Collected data
· · · ·

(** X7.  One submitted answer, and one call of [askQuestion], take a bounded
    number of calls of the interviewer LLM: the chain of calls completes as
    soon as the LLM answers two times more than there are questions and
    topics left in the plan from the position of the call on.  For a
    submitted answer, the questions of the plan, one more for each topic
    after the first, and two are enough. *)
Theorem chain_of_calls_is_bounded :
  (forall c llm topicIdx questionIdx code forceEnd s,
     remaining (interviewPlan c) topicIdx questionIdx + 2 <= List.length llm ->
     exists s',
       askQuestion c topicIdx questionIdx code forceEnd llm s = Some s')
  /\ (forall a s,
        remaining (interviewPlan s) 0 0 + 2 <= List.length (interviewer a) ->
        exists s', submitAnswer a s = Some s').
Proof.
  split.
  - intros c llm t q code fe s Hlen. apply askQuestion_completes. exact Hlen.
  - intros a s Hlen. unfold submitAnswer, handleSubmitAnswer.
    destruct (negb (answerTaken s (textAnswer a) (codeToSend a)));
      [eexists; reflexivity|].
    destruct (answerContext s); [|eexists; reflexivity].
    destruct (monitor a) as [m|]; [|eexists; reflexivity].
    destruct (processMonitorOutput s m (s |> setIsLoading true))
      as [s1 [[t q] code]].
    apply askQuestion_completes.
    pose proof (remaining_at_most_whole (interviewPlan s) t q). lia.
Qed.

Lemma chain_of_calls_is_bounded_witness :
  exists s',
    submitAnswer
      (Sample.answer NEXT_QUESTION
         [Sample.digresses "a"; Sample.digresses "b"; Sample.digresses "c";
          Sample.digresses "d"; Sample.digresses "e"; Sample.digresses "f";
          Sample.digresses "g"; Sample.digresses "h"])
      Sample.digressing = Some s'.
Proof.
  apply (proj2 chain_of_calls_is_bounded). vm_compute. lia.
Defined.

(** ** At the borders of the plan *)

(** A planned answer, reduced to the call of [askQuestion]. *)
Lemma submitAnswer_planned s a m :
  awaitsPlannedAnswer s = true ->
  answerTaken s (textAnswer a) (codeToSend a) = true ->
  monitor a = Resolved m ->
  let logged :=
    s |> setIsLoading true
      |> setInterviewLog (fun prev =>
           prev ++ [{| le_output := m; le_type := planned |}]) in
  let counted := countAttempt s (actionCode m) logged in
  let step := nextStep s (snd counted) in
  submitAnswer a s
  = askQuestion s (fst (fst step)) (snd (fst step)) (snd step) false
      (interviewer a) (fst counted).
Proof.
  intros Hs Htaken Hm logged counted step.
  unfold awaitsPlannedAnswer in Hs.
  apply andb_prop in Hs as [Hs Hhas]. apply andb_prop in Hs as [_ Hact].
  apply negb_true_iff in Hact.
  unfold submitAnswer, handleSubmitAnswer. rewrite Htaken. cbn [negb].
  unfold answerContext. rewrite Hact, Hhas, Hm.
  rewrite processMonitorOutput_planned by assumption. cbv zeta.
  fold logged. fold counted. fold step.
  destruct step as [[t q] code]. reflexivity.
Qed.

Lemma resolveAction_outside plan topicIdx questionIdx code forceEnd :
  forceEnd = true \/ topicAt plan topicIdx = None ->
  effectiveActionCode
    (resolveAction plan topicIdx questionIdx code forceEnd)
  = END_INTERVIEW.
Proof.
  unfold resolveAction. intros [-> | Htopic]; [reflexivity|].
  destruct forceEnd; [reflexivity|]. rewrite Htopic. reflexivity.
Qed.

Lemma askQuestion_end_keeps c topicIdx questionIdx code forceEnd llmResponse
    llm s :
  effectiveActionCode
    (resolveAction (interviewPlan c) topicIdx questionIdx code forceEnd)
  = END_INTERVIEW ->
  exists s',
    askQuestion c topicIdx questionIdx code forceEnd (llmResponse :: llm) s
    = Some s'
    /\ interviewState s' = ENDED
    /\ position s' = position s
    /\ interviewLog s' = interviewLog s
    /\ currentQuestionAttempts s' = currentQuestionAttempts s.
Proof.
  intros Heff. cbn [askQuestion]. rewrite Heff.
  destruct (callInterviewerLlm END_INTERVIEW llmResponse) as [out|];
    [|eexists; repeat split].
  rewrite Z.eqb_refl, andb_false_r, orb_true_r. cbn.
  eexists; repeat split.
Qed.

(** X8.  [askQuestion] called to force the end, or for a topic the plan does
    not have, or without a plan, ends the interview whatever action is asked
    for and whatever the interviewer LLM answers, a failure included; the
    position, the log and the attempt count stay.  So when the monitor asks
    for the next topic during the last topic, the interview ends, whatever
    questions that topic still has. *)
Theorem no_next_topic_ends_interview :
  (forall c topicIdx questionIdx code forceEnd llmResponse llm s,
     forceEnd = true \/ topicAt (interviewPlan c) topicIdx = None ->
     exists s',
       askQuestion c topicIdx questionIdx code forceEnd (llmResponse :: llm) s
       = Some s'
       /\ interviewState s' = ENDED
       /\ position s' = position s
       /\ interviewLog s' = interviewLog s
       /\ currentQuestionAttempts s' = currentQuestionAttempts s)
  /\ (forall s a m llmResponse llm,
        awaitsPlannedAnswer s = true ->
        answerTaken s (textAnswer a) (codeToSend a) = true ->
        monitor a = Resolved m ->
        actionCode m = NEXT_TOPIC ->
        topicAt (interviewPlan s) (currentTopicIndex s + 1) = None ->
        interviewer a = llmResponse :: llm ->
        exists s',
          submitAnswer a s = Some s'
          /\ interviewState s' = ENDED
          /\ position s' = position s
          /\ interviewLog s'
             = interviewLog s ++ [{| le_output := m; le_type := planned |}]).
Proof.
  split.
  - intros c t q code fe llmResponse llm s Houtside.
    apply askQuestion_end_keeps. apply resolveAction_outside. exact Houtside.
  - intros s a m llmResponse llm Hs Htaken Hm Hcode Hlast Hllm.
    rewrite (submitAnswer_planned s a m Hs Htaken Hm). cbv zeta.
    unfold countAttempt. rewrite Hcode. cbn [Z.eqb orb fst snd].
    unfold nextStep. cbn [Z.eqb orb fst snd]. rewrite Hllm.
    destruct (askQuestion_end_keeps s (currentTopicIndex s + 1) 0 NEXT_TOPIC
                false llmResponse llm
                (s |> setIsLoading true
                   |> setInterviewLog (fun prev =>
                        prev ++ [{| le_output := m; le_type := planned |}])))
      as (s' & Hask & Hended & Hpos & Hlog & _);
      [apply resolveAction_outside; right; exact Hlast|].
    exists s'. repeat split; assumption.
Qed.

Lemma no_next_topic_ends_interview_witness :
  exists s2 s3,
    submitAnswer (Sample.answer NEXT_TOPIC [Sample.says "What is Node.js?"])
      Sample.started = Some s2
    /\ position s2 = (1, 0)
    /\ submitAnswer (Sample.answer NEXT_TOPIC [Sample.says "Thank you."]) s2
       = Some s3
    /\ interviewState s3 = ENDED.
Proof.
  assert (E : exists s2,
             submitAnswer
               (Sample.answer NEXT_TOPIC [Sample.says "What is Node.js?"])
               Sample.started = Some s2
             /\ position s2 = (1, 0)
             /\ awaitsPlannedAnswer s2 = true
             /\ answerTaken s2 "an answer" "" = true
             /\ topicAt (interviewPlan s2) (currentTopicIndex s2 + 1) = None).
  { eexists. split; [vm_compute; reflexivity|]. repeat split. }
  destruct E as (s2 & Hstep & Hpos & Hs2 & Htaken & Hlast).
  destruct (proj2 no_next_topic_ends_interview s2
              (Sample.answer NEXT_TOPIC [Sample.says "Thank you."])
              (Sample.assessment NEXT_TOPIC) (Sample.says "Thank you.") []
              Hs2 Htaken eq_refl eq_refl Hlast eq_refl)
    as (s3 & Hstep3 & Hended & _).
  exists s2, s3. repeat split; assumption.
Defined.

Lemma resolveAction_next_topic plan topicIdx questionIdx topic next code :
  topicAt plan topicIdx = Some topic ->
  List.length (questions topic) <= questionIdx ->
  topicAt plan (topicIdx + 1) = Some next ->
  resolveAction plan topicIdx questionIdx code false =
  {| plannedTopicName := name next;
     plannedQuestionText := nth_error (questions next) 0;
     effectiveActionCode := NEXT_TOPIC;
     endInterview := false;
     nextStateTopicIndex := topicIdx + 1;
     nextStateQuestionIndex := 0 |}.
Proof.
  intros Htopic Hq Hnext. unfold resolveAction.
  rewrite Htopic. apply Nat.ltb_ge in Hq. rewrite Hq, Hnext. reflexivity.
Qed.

· · · ·

→ **DIRECTIONS**
From the records above, retype only the lines starting at the line that contains "- intros a s" and ending at the line that contains "unfold awaitsPlannedAnswer in Hs.", both included.

→ **ANSWER FOR THE TASK**
  - intros a s Hlen. unfold submitAnswer, handleSubmitAnswer.
    destruct (negb (answerTaken s (textAnswer a) (codeToSend a)));
      [eexists; reflexivity|].
    destruct (answerContext s); [|eexists; reflexivity].
    destruct (monitor a) as [m|]; [|eexists; reflexivity].
    destruct (processMonitorOutput s m (s |> setIsLoading true))
      as [s1 [[t q] code]].
    apply askQuestion_completes.
    pose proof (remaining_at_most_whole (interviewPlan s) t q). lia.
Qed.

Lemma chain_of_calls_is_bounded_witness :
  exists s',
    submitAnswer
      (Sample.answer NEXT_QUESTION
         [Sample.digresses "a"; Sample.digresses "b"; Sample.digresses "c";
          Sample.digresses "d"; Sample.digresses "e"; Sample.digresses "f";
          Sample.digresses "g"; Sample.digresses "h"])
      Sample.digressing = Some s'.
Proof.
  apply (proj2 chain_of_calls_is_bounded). vm_compute. lia.
Defined.

(** ** At the borders of the plan *)

(** A planned answer, reduced to the call of [askQuestion]. *)
Lemma submitAnswer_planned s a m :
  awaitsPlannedAnswer s = true ->
  answerTaken s (textAnswer a) (codeToSend a) = true ->
  monitor a = Resolved m ->
  let logged :=
    s |> setIsLoading true
      |> setInterviewLog (fun prev =>
           prev ++ [{| le_output := m; le_type := planned |}]) in
  let counted := countAttempt s (actionCode m) logged in
  let step := nextStep s (snd counted) in
  submitAnswer a s
  = askQuestion s (fst (fst step)) (snd (fst step)) (snd step) false
      (interviewer a) (fst counted).
Proof.
  intros Hs Htaken Hm logged counted step.
  unfold awaitsPlannedAnswer in Hs.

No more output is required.